----- DATA UNDER STUDY -----

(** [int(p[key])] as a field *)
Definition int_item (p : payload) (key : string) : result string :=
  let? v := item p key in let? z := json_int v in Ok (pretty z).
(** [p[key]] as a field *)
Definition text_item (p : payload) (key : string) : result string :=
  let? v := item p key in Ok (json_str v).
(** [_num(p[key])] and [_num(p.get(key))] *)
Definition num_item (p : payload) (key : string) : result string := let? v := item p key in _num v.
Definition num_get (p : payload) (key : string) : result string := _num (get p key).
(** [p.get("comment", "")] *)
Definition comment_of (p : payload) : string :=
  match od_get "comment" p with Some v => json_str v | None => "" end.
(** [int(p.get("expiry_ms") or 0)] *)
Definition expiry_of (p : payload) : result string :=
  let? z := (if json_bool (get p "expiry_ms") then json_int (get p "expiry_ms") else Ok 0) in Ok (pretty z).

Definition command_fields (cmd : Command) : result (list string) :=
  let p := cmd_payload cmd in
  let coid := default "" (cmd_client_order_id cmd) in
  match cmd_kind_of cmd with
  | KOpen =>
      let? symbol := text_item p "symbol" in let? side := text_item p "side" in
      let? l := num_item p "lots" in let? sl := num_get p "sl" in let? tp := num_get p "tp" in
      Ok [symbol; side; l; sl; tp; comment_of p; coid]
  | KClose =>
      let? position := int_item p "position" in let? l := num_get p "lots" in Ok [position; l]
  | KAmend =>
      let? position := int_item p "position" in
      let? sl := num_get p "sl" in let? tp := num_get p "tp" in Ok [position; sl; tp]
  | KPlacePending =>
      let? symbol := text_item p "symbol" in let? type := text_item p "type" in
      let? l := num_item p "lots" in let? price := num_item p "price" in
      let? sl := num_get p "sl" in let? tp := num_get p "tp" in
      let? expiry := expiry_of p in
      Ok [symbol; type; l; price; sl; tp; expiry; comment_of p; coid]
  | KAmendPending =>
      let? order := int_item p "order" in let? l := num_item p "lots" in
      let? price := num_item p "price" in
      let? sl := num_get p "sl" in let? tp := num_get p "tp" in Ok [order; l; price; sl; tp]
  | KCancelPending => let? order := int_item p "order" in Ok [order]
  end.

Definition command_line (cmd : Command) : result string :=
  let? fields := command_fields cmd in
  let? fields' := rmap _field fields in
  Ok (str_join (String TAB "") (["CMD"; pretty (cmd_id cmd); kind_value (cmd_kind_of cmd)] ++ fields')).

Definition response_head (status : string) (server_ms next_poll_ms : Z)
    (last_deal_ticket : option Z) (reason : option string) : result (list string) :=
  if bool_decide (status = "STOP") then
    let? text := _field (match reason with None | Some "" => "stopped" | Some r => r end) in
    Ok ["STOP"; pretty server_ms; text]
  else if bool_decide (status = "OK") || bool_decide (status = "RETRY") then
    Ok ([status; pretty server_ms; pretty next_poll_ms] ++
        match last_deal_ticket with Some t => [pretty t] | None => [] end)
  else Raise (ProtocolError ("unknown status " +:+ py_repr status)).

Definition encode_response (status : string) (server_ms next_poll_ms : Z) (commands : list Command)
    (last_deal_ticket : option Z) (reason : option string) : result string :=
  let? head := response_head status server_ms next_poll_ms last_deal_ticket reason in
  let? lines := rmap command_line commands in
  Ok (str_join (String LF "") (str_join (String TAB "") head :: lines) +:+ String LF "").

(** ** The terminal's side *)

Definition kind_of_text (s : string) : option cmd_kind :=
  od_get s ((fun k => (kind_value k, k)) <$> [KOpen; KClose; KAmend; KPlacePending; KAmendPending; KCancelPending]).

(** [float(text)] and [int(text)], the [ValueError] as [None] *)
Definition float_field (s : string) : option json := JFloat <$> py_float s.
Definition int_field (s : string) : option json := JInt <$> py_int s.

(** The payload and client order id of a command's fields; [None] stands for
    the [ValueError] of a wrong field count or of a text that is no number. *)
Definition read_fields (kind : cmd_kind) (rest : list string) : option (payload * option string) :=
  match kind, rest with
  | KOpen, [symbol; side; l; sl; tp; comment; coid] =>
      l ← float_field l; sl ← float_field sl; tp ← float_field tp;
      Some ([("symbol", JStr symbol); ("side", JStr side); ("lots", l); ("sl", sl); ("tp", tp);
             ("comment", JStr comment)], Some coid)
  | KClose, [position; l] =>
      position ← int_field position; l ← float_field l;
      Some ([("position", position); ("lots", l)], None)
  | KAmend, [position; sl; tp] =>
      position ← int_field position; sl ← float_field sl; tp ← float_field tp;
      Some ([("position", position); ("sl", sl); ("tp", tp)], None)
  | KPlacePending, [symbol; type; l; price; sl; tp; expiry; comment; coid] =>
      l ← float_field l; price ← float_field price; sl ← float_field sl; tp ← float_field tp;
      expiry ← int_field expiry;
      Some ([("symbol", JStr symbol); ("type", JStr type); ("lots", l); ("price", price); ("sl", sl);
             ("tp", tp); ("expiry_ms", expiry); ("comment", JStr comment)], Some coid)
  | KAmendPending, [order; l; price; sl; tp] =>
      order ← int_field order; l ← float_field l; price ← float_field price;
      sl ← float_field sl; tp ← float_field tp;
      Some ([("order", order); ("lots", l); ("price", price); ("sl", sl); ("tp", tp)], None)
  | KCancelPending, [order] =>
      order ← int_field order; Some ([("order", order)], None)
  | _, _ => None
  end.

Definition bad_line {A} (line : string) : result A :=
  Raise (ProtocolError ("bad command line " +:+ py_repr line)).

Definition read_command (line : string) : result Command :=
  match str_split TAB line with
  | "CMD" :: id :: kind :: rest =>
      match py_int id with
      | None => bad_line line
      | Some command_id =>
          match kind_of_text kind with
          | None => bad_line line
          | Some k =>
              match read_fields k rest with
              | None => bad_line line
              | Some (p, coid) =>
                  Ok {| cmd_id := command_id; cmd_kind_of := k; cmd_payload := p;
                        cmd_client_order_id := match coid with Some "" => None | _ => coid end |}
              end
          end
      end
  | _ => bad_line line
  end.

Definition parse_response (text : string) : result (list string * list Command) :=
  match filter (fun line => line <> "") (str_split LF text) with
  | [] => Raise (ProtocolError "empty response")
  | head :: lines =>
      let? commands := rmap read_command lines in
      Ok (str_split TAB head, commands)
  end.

-----
----- DATA UNDER STUDY -----

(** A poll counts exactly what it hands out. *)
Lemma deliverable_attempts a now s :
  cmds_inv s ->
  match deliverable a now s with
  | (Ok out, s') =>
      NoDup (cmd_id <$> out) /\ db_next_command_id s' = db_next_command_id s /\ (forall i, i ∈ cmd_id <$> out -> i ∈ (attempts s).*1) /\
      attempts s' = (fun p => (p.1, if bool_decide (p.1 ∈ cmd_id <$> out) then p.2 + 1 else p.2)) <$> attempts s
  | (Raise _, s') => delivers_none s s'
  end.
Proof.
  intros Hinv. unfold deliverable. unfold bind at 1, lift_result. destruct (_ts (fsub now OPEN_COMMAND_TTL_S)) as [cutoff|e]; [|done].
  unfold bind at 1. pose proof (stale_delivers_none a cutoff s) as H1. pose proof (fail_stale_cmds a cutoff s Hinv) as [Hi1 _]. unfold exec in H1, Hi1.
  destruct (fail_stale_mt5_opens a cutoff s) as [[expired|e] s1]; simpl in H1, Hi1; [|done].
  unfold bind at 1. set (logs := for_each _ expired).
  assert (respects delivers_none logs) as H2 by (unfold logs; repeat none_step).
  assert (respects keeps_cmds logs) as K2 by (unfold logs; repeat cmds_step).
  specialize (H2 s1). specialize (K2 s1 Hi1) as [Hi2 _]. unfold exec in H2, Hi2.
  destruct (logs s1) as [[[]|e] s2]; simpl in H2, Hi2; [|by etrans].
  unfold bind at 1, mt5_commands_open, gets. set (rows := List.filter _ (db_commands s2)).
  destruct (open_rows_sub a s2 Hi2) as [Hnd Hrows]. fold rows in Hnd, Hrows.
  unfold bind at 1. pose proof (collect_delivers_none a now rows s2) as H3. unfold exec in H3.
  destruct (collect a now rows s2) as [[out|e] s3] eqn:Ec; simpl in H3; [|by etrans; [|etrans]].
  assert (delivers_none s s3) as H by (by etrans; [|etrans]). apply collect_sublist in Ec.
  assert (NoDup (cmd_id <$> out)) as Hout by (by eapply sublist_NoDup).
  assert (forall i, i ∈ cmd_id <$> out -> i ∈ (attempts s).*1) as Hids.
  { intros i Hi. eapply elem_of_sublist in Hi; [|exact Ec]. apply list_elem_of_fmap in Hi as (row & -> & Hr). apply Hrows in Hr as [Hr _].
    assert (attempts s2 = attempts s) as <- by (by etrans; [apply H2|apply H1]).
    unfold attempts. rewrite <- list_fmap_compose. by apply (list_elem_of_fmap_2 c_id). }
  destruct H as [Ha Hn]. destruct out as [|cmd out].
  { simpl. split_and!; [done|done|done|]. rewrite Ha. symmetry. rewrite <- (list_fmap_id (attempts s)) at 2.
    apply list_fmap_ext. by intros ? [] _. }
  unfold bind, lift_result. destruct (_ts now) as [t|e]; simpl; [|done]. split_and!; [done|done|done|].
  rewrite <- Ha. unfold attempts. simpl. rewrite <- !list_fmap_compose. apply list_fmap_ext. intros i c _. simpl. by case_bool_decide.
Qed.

-----
----- DATA UNDER STUDY -----

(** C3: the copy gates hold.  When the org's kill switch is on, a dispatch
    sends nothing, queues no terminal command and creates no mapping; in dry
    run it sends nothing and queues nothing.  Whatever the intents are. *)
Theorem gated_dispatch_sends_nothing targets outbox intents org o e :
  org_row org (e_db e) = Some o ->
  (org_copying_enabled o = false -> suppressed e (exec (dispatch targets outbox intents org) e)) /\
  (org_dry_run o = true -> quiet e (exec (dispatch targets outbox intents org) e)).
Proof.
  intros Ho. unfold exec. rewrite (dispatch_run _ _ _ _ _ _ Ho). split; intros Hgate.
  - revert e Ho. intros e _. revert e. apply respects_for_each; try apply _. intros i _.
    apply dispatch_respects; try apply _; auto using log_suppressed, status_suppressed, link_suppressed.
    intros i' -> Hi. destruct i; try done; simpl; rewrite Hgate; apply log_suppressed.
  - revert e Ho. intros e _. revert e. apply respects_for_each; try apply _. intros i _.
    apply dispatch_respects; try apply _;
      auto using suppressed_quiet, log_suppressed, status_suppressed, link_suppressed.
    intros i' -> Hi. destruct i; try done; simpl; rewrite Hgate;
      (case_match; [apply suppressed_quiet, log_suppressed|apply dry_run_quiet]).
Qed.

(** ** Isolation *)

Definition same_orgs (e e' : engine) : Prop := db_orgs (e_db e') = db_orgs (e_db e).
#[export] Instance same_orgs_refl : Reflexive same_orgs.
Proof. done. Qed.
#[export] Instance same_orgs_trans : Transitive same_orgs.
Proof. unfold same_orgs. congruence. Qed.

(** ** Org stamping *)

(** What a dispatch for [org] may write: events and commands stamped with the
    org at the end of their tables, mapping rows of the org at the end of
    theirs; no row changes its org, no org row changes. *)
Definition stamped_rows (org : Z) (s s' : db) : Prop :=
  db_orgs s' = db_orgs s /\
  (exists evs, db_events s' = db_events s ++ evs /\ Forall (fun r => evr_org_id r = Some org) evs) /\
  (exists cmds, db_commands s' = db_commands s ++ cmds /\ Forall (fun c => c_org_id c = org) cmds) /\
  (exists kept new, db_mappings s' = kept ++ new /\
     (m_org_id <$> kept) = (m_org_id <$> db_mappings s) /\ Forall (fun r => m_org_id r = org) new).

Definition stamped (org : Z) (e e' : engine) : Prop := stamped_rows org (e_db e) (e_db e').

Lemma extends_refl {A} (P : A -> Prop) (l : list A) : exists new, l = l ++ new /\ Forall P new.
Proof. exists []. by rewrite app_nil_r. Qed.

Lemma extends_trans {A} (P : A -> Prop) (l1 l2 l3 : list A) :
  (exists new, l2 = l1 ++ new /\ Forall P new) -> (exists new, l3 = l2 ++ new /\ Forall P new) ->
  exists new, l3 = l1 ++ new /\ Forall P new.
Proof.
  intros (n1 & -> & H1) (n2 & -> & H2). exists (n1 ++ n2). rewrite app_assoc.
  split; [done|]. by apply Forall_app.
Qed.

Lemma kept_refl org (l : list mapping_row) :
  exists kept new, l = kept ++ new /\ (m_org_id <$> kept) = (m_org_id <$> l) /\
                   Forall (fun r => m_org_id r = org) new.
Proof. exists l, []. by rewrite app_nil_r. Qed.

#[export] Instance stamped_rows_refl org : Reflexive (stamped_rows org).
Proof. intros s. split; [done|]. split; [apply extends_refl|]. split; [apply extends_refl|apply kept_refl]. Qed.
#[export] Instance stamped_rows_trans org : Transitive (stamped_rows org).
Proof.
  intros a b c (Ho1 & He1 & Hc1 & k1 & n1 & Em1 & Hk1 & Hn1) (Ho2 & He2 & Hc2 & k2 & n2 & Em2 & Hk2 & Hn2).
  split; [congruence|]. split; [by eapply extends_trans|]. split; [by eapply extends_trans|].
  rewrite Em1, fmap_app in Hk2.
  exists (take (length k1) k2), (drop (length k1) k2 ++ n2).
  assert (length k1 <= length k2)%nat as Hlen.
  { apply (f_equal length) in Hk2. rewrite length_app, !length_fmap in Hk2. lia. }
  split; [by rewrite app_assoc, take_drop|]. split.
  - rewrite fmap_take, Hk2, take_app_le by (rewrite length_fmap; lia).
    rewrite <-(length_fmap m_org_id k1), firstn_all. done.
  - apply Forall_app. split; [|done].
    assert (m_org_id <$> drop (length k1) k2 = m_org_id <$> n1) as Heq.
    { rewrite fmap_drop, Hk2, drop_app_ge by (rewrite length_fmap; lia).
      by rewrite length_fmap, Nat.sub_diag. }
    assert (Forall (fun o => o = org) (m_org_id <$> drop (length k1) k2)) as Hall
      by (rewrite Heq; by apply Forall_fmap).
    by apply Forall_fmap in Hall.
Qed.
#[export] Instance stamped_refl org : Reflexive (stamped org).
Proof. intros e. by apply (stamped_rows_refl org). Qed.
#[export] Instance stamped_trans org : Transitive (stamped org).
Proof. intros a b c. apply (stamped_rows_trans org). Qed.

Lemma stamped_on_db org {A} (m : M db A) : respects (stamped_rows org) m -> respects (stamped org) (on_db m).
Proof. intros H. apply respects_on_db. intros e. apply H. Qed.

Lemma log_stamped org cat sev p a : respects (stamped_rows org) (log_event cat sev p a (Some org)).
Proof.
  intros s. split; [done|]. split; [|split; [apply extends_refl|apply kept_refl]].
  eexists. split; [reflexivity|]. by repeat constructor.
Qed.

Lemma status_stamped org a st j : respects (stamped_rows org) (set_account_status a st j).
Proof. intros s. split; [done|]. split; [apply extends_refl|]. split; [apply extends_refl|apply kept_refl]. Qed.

-----

→ DIRECTIONS FOR THIS TASK:
Both the line containing "let? fields := command_fields cmd in" and the line containing "Ok ([status; pretty" belong in the answer. Print them and every line above that falls between them exactly, and no others.

→ TASK RESPONSE:
  let? fields := command_fields cmd in
  let? fields' := rmap _field fields in
  Ok (str_join (String TAB "") (["CMD"; pretty (cmd_id cmd); kind_value (cmd_kind_of cmd)] ++ fields')).

Definition response_head (status : string) (server_ms next_poll_ms : Z)
    (last_deal_ticket : option Z) (reason : option string) : result (list string) :=
  if bool_decide (status = "STOP") then
    let? text := _field (match reason with None | Some "" => "stopped" | Some r => r end) in
    Ok ["STOP"; pretty server_ms; text]
  else if bool_decide (status = "OK") || bool_decide (status = "RETRY") then
    Ok ([status; pretty server_ms; pretty next_poll_ms] ++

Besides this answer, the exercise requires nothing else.